How do Computers See?

(This is part 3 in a series of posts on artificial intelligence and deep learning/neural networks. You can check out part 1 and part 2 if you haven’t yet read them and are new to AI)

There was a time when artificial intelligence was only home to our most creative imaginations. Yet, isn’t that where technology is born? In our imaginative minds? Though it is tempting to simply jump right into the technological advances that are the driving forces behind AI, we must first take a trip back in time and gander at how far we have come since Samuel Butler first wrote in 1906,

“There is no security against the ultimate development of mechanical consciousness, in the fact of machines possessing little consciousness now. A jellyfish has not much consciousness. Reflect upon the extraordinary advance which machines have made during the last few hundred years, and note how slowly the animal and vegetable kingdoms are advancing. The more highly organized machines are creatures not so much of yesterday, as of the last five minutes, so to speak, in comparison with past time.”
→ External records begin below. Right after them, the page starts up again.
(** * The git-graph statement normalizer

    A shallow embedding of
    [packages/mermaid/src/diagrams/git/gitGraphParser.ts]: the function
    [populate] walks an already parsed git-graph tree and forwards every
    top-level statement to a database object ([db]) through a table of
    adapters keyed on the statement's [$type].

    The program is effectful in three ways: it calls methods of [db], it
    calls [log.error], and a JavaScript call may throw.  A run is therefore
    modelled as the ordered trace of the calls it made together with its
    completion (normal, or an exception that escaped). *)

From Stdlib Require Import ZArith.
From stdpp Require Import gmap strings list.

Local Open Scope string_scope.
Local Open Scope list_scope.
Local Open Scope Z_scope.

(** ** JavaScript objects *)

Module Js.

(** The own properties of [Object.prototype] (ECMA-262, sections 20.1.3
    and B.2.2).  Every object written as a literal inherits them, so a
    property read [o[k]] that misses the own properties of [o] finds
    them. *)
Inductive Builtin : Type :=
| constructor            (* the function Object *)
| __proto__             (* accessor; reads as Object.prototype itself *)
| hasOwnProperty
| isPrototypeOf
| propertyIsEnumerable
| toLocaleString
| toString
| valueOf
| __defineGetter__
| __defineSetter__
| __lookupGetter__
| __lookupSetter__.

Definition Object_prototype : gmap string Builtin :=
  list_to_map
    [ ("constructor", constructor);
      ("__proto__", __proto__);
      ("hasOwnProperty", hasOwnProperty);
      ("isPrototypeOf", isPrototypeOf);
      ("propertyIsEnumerable", propertyIsEnumerable);
      ("toLocaleString", toLocaleString);
      ("toString", toString);
      ("valueOf", valueOf);
      ("__defineGetter__", __defineGetter__);
      ("__defineSetter__", __defineSetter__);
      ("__lookupGetter__", __lookupGetter__);
      ("__lookupSetter__", __lookupSetter__) ].

(** The result of reading a property of an object whose own properties
    hold values of type [A]. *)
Inductive Value (A : Type) : Type :=
| own (a : A)
| inherited (b : Builtin)
| undefined.
Arguments own {A} a.
Arguments inherited {A} b.
Arguments undefined {A}.

(** [o[k]] for an ordinary object [o] given by its own properties:
    own properties first, then the prototype, else [undefined]. *)
Definition get {A : Type} (o : gmap string A) (k : string) : Value A :=
  match o !! k with
  | Some a => own a
  | None =>
      match Object_prototype !! k with
      | Some b => inherited b
      | None => undefined
      end
  end.

(** [if (v)] for the result of a read from a table of functions: a
    function and an object are truthy, [undefined] is falsy. *)
Definition truthy {A : Type} (v : Value A) : bool :=
  match v with
  | undefined => false
  | _ => true
  end.

(** [if (s)] for a string: the empty string is falsy. *)
Definition truthy_string (s : string) : bool :=
  match s with
  | EmptyString => false
  | String _ _ => true
  end.

Inductive Exception : Type := TypeError.

Inductive Completion : Type :=
| Normal
| Throw (e : Exception).

(** [f(x)] where [f] is a member of [Object.prototype], called as a
    plain function in strict code (so [this] is [undefined]) on one
    argument that is an ordinary object.  [Object(x)] returns [x] and
    [toString] returns a string; [__proto__] reads as an object, which
    is not callable; every other member starts with [ToObject(this)]
    (or invokes a method of [this]), which throws on [undefined]
    (ECMA-262, 20.1.3 and B.2.2). *)
Definition call_builtin (b : Builtin) : Completion :=
  match b with
  | constructor | toString => Normal
  | _ => Throw TypeError
  end.

End Js.

(** ** The parsed tree *)

Module Ast.

(** [parseStatement] takes [statement: any]: an object with its
    discriminant [$type] and whichever fields it happens to carry.  The
    record lists the fields the adapters read, at the types the Ast
    interfaces declare them; a field that is not set reads as
    [undefined], here [None]. *)
Record Statement : Type := {
  dollar_type : string;              (* $type *)
  id : option string;
  message : option string;
  type : option string;
  tags : option (list string);
  name : option string;
  order : option Z;
  branch : option string;
  parent : option string
}.

Record GitGraph : Type := {
  dir : option string;
  statements : list Statement
}.

(** An object carrying only its discriminant. *)
Definition bare (tag : string) : Statement :=
  {| dollar_type := tag; id := None; message := None; type := None;
     tags := None; name := None; order := None; branch := None;
     parent := None |}.

End Ast.

(** ** The database interface [GitGraphDBParseProvider] *)

Module db.

(** One constructor per method, holding the positional arguments of the
    call.  An argument is an [option] (or a [Js.Value]) exactly where
    the adapter can hand over [undefined].  A call is recorded and
    returns, as with the [vi.fn()] doubles of the in-source test: what
    the database does with it is not part of this program. *)
Inductive Call : Type :=
| setDirection (dir : string)
| commit (message : string) (id : option string) (type : Js.Value Z)
         (tags : option (list string))
| branch (name : option string) (order : Z)
| merge (branch : option string) (id : string) (type : Js.Value Z)
        (tags : option (list string))
| checkout (branch : option string)
| cherryPick (id : option string) (arg2 : string)
             (tags : option (list string)) (parent : option string).

End db.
Since the first play written by Karel Capek in 1920, which depicted a race of self-replicating robot slaves who rose up and revolted against their human masters, to the most recent Star Trek character named Data, humans have always imagined the day machines would become intelligent.

Today, not only is AI a reality, but it is changing the very way we live and work. From AI in autonomous vehicles, which allow them to locate each other, to Google’s AI Voice Assistant, we are unwittingly surrounded by artificial intelligence. The question most ask is, “How does it all work?”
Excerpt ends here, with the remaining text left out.